As to self handicapping, we were encouraged do that at judo practice when we were kids - when practicing against a smaller or less experienced opponent, you don't use your best techniques. This cuts both ways, he gets a fair go and you improve your weak areas.
Finally, the reason it has 52 buttons is probably because a competitor's had 51.
Confucius say, "Find worm in apple - bad. Find half a worm - worse."
I've done it with my business (computer consulting) in the past and it can work. Of course, it can also go horribly wrong - it depends entirely on the person and the situation. You can't parachute someone with no skills at all into an intense consulting situation but I've hired people with some minimal IT experience and it has made my business better because of it. Even if they do not immediately contribute to the bottom line they can make the business stronger.
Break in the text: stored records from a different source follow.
Lemma fr_set_ctrl_vblank_frame_length (st : Fr.imx662) (b : i2c_bus) :
  Fr.frame_length (snd (fst (Fr.set_ctrl_vblank st b))) = Fr.frame_length st.
Proof.
  unfold Fr.set_ctrl_vblank, io_bind.
  pose proof (fr_modify_range_frame_length Fr.apply_ctrl st Fr.V4L2_CID_EXPOSURE
                Fr.IMX662_MIN_INTEGRATION_LINES (Fr.exposure_max st) 1
                (Fr.exposure_max st) b fr_apply_ctrl_frame_length) as H1.
  fold (Fr.imx662_adjust_exposure_range st) in H1.
  destruct (Fr.imx662_adjust_exposure_range st b) as [st1 b1]. simpl in H1.
  rewrite fr_apply_ctrl_frame_length. exact H1.
Qed.

Lemma fr_update_frame_rate_frame_length (st : Fr.imx662) (v : Z) (b : i2c_bus) :
  Fr.frame_length (fst (Fr.imx662_update_frame_rate st v b)) =
  Fr.update_frame_rate_length st v.
Proof.
  unfold Fr.imx662_update_frame_rate, io_bind, io_ret.
  set (st0 := Fr.set_frame_length st (Fr.update_frame_rate_length st v)).
  set (uv := u32 (Fr.frame_length st0 - Fr.height (Fr.mode st0))).
  set (cb := fun (s : Fr.imx662) (_ : Fr.ctrl_id) => Fr.set_ctrl_vblank s).
  assert (Hcb : forall s i b0, Fr.frame_length (snd (fst (cb s i b0))) = Fr.frame_length s)
    by (intros; apply fr_set_ctrl_vblank_frame_length).
  pose proof (fr_modify_range_frame_length cb st0 Fr.V4L2_CID_VBLANK uv uv 1 uv b Hcb) as H1.
  destruct (Fr.__v4l2_ctrl_modify_range cb st0 Fr.V4L2_CID_VBLANK uv uv 1 uv b) as [st1 b1].
  pose proof (fr_s_ctrl_frame_length cb st1 Fr.V4L2_CID_VBLANK uv b1 Hcb) as H2.
  destruct (Fr.__v4l2_ctrl_s_ctrl cb st1 Fr.V4L2_CID_VBLANK uv b1) as [[r st2] b2].
  simpl in *. rewrite H2, H1. reflexivity.
Qed.

(** On a bus without faults [imx662_set_fps] stores the frame length it
    computed and leaves its low 24 bits in VMAX. *)
Lemma set_fps_healthy (s : Mipi.imx662) (fps wc : Z) (b : i2c_bus) :
  healthy b ->
  exists b' s',
    Mipi.imx662_set_fps s fps wc b = ((0, s'), b') /\
    Mipi.curr_frm_len_lines (Mipi.ae_info (Mipi.cur_mode s')) = Mipi.set_fps_reg s fps wc /\
    Mipi.cur_fps (Mipi.ae_info (Mipi.cur_mode s')) = Mipi.set_fps_clamped s fps wc /\
    Mipi.index (Mipi.cur_mode s') = Mipi.index (Mipi.cur_mode s) /\
    reg24 b' Mipi.VMAX_LOW Mipi.VMAX_MID Mipi.VMAX_HIGH = Mipi.set_fps_reg s fps wc mod 2 ^ 24.
Proof.
  intros Hb. unfold Mipi.imx662_set_fps.
  bus_run Hb. change (Z.lor (Z.lor (Z.lor (Z.lor 0 0) 0) 0) 0 <? 0) with false.
  cbv iota. do 2 eexists. split; [reflexivity|].
  split; [reflexivity|]. split; [reflexivity|]. split; [reflexivity|].
  unfold reg24. bus_run Hb.
  rewrite !land_255_u8, !u8_idem, byte0.
  unfold u8. change (2 ^ 8) with 256.
  rewrite !Z.shiftr_div_pow2 by lia.
  apply bytes24_mod.
  rewrite set_fps_reg_spec.
  match goal with |- 0 <= even_above ?x => pose proof (even_above_spec x) as [_ Hx] end.
  pose proof (set_fps_quotient_range s (Mipi.set_fps_clamped s fps wc)) as Hq.
  destruct (_ =? _); [|lia].
  assert (0 <= Mipi.set_fps_quotient s (Mipi.set_fps_clamped s fps wc) / 2)
    by (apply Z.div_pos; lia).
  lia.
Qed.

(** A frame-rate change keeps the timing state of the modes that read one
    row per line consistent: the integration range then ends at the frame
    length minus the minimum integration. *)
Lemma set_fps_timing_consistent (s : Mipi.imx662) (fps wc : Z) (b : i2c_bus) :
  healthy b ->
  Mipi.index (Mipi.cur_mode s) <> Mipi.IMX662_DOL_INDEX ->
  1 <= Mipi.min_integration_line (Mipi.ae_info (Mipi.cur_mode s)) <= MipiSpec.min_shr0 s ->
  Mipi.min_integration_line (Mipi.ae_info (Mipi.cur_mode s)) + MipiSpec.min_shr0 s
    <= Mipi.set_fps_reg s fps wc < 2 ^ 24 ->
  MipiSpec.timing_consistent (snd (fst (Mipi.imx662_set_fps s fps wc b))).
Proof.
  intros Hb Hdol Hmin Hreg. unfold Mipi.imx662_set_fps.
  bus_run Hb. change (Z.lor (Z.lor (Z.lor (Z.lor 0 0) 0) 0) 0 <? 0) with false.
  cbv iota.
  destruct (Mipi.index (Mipi.cur_mode s) =? Mipi.IMX662_DOL_INDEX) eqn:Hd;
    [apply Z.eqb_eq in Hd; contradiction|].
  unfold MipiSpec.timing_consistent, MipiSpec.min_shr0 in *. simpl.
  assert (Hmax : u32 (Mipi.set_fps_reg s fps wc
                      - Mipi.min_integration_line (Mipi.ae_info (Mipi.cur_mode s)))
                 = Mipi.set_fps_reg s fps wc
                   - Mipi.min_integration_line (Mipi.ae_info (Mipi.cur_mode s))).
  { apply u32_small.
    destruct (Mipi.index (Mipi.cur_mode s) =? Mipi.IMX662_CLEAR_INDEX);
      unfold Mipi.IMX662_MIN_SHR0_CLEAR_LENGTH, Mipi.IMX662_MIN_SHR0_LENGTH in *; lia. }
  destruct (Mipi.index (Mipi.cur_mode s) =? Mipi.IMX662_CLEAR_INDEX);
    rewrite Hmax; repeat split; lia.
Qed.

End FrameRate.

(** C6: for every requested frame rate (after the clamp to the mode's frame
    rate range), the frame length that imx662_set_fps computes as
    10^9 / (fps x line_time_ns) is forced to the nearest even value that is
    not smaller (an odd result gains one); in the line-interleaved (DOL) HDR
    mode the quotient is halved before the parity adjustment; the result is
    stored as the current frame length and written to VMAX.  In
    fr_imx662.c, imx662_update_frame_rate forces its quotient
    10^15 / (fps x line_time) even in the same way. *)
Theorem frame_length_forced_even
    (s : Mipi.imx662) (fps wc : Z) (b : i2c_bus)
    (st : Fr.imx662) (v : Z) (bf : i2c_bus) :
  let d := u32 (Z.shiftr (Mipi.set_fps_clamped s fps wc) 10 *
                Mipi.one_line_exp_time_ns (Mipi.ae_info (Mipi.cur_mode s))) in
  let df := u64 (u64 v * Fr.line_time st) in
  healthy b ->
  0 < d ->
  0 < df ->
  10 ^ 15 / df < 2 ^ 32 - 1 ->
  (exists b' s',
     Mipi.imx662_set_fps s fps wc b = ((0, s'), b') /\
     let q := 10 ^ 9 / d in
     let vmax :=
       even_above (if Mipi.index (Mipi.cur_mode s) =? Mipi.IMX662_DOL_INDEX
                   then q / 2 else q) in
     Mipi.curr_frm_len_lines (Mipi.ae_info (Mipi.cur_mode s')) = vmax /\
     reg24 b' Mipi.VMAX_LOW Mipi.VMAX_MID Mipi.VMAX_HIGH = vmax mod 2 ^ 24 /\
     Z.even vmax = true) /\
  Fr.frame_length (fst (Fr.imx662_update_frame_rate st v bf)) = even_above (10 ^ 15 / df) /\
  Z.even (even_above (10 ^ 15 / df)) = true.
Proof.
  intros d df Hb Hd Hdf Hfit.
  split.
  - destruct (set_fps_healthy s fps wc b Hb) as (b' & s' & Hrun & Hfl & _ & _ & Hregs).
    exists b', s'. split; [exact Hrun|].
    assert (Hq : Mipi.set_fps_quotient s (Mipi.set_fps_clamped s fps wc) = 10 ^ 9 / d).
    { pose proof (set_fps_quotient_range s (Mipi.set_fps_clamped s fps wc)) as Hr.
      unfold Mipi.set_fps_quotient in *. fold d in Hr |- *.
      unfold Mipi.IMX662_G_FACTOR in *. unfold u32 in Hr |- *.
      change (10 ^ 9) with 1000000000.
      apply Z.mod_small. split; [apply Z.div_pos; lia|].
      assert (1000000000 / d <= 1000000000) by (apply Z.div_le_upper_bound; nia).
      lia. }
    cbv zeta. rewrite Hfl, Hregs, set_fps_reg_spec. cbv zeta. rewrite Hq.
    split; [reflexivity|]. split; [reflexivity|].
    apply even_above_spec.
  - rewrite fr_update_frame_rate_frame_length.
    split; [|apply even_above_spec].
    unfold Fr.update_frame_rate_length, Fr.update_frame_rate_quotient.
    fold df. unfold Fr.IMX662_M_FACTOR, Fr.IMX662_G_FACTOR.
    change (1000000 * 1000000000) with (10 ^ 15).
    assert (0 <= 10 ^ 15 / df) by (apply Z.div_pos; lia).
    rewrite (u32_small (10 ^ 15 / df)) by lia.
    rewrite truthy_mod2. unfold even_above.
    destruct (Z.odd (10 ^ 15 / df)); [apply u32_small; lia | reflexivity].
Qed.

Lemma frame_length_forced_even_witness :
  (exists b' s',
     Mipi.imx662_set_fps
       (MipiSpec.sensor_in (Mipi.linear_mode 0 Mipi.IMX662_LINE_TIME_H990 30 60)
                           MEDIA_BUS_FMT_SRGGB12_1X12)
       16 1 (bus_of ∅) = ((0, s'), b') /\
     Mipi.curr_frm_len_lines (Mipi.ae_info (Mipi.cur_mode s')) = 4688) /\
  Fr.frame_length
    (fst (Fr.imx662_update_frame_rate
            (FrSpec.sensor_in FrSpec.mode_12bit_full MEDIA_BUS_FMT_SRGGB12_1X12 0 false)
            59930095 (bus_of ∅))) = 1252.
Proof.
  destruct (frame_length_forced_even
              (MipiSpec.sensor_in (Mipi.linear_mode 0 Mipi.IMX662_LINE_TIME_H990 30 60)
                                  MEDIA_BUS_FMT_SRGGB12_1X12)
              16 1 (bus_of ∅)
              (FrSpec.sensor_in FrSpec.mode_12bit_full MEDIA_BUS_FMT_SRGGB12_1X12 0 false)
              59930095 (bus_of ∅))
    as ((b' & s' & Hrun & Hfl & _) & Hfr & _).
  - reflexivity.
  - reflexivity.
  - reflexivity.
  - reflexivity.
  - split; [exists b', s'; split; [exact Hrun | rewrite Hfl; reflexivity]
           | rewrite Hfr; reflexivity].
Defined.

(** ** Black level (imx662_mipi.c, fr_imx662.c) *)

Section BlackLevel.

Lemma fr_store_le_healthy (n : nat) (a v : Z) (b : i2c_bus) :
  healthy b -> healthy (Fr.store_le n a v b).
Proof.
  revert a v b. induction n as [|n IH]; intros a v b Hb; [exact Hb|].
  simpl. apply IH. apply healthy_store. exact Hb.
Qed.

Lemma fr_write_reg_healthy (reg len v : Z) (b : i2c_bus) :
  healthy b -> 0 <= len <= 4 ->
  Fr.imx662_write_reg reg len v b = (0, Fr.store_le (Z.to_nat len) (u16 reg) (u32 v) b).
Proof.
  intros Hb Hlen. unfold Fr.imx662_write_reg.
  rewrite (u32_small len) by lia.
  destruct (len >? 4) eqn:H; [lia|].
  rewrite (transfer_healthy b Hb). reflexivity.
Qed.

(** On a bus without faults a held write raises the register hold, stores
    the bytes and releases the hold. *)
Lemma fr_write_hold_reg_healthy (reg len v : Z) (b : i2c_bus) :
  healthy b -> 0 <= len <= 4 ->
  Fr.imx662_write_hold_reg reg len v b =
    (0, reg_store (Fr.store_le (Z.to_nat len) (u16 reg) (u32 v)
                               (reg_store b Fr.REGHOLD 1))
                  Fr.REGHOLD 0).
Proof.
  intros Hb Hlen. unfold Fr.imx662_write_hold_reg, io_bind, io_ret.
  rewrite (fr_write_reg_healthy Fr.REGHOLD 1 1 b Hb) by lia.
  cbv beta iota. change (truthy 0) with false. cbv beta iota.
  rewrite fr_write_reg_healthy
    by (try apply fr_store_le_healthy; try apply healthy_store; try exact Hb; lia).
  cbv beta iota. change (truthy 0) with false. cbv beta iota.
  rewrite fr_write_reg_healthy
    by (try apply fr_store_le_healthy; try apply healthy_store; try exact Hb; lia).
  reflexivity.
Qed.

Lemma mipi_set_black_level_healthy (s : Mipi.imx662) (v wc : Z) (b : i2c_bus) :
  healthy b ->
  0 <= Mipi.black_level_reg s v < 2 ^ 16 ->
  exists b',
    Mipi.imx662_set_black_level s v wc b = (0, b') /\
    reg16 b' Mipi.BLKLEVEL_LOW Mipi.BLKLEVEL_HIGH = Mipi.black_level_reg s v.
Proof.
  intros Hb Hr. unfold Mipi.imx662_set_black_level.
  bus_run Hb. change (Z.lor (Z.lor (Z.lor 0 0) 0) 0 <? 0) with false. cbv iota.
  eexists. split; [reflexivity|].
  unfold reg16. bus_run Hb.
  rewrite byte0, byte1. apply bytes16. exact Hr.
Qed.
In my case, hiring the best "generalist" IT consultants has consistently led me towards a company full of gifted but undisciplined (including me) staff. I have hired a couple of very disciplined but marginal IT people in the recent past as their adherence to ordering and overall work flow have made the company stronger. In such a situation you usually have to give them a lot of support and keep the other staff from grousing too loudly about it but it can work.
I expect it is a pretty old trick really.
More the lack of knowledge, or at least the application of it.
Some causes:
– unnecessary time pressure at 'lower levels' due to lack of planning capabilities at 'higher levels'
– general focus on speed (seen as reduction of cost) rather than quality
– expulsion of elderly above 35 from processes, thereby loosing on 'corporate knowledge'
– focus on specialised training, view of general education as a burden and a waste of time
CC.
TaijiQuan (Huang, 5 loosenings)
With two remote controls, one could be made easy with most used features (power control, menu buttons, play/stop/pause/ff/fr and the setup button) and the other one with plenty of buttons for brainy people that use all the features made available to them.
Wouldn't that be the best of the two worlds?
Creativity and knowledge go hand in hand. Expanding knowledge provides new tools to be creative. Creativity may be restricted by the properties of the outside reality, but not by knowledge. Even intelligence doesn't matter, unless something coherent needs to be created :)
Of which makes my life better. I love DVD players with DISCREET IR functions. I HATE The crappy ones t hat have a single POWER button a single PLAY/PAUSE and other "multifunction" single buttons. Only the crappy products do that.
you see I'm an integrator, I take all that high tech gear that makes an entertainment center/theater and make it brain dead easy for a person with an IQ of 80 use it without help.
I love dvd players that have discreet ON and OFF IR commands. that way when you press the "TURN EVERYTHING OFF" button on your programmed remote, everything actually does turn off.
I hate the new electronics that is coming out lately that is "dumbed down" for the average american consumer.
Do not look at laser with remaining good eye.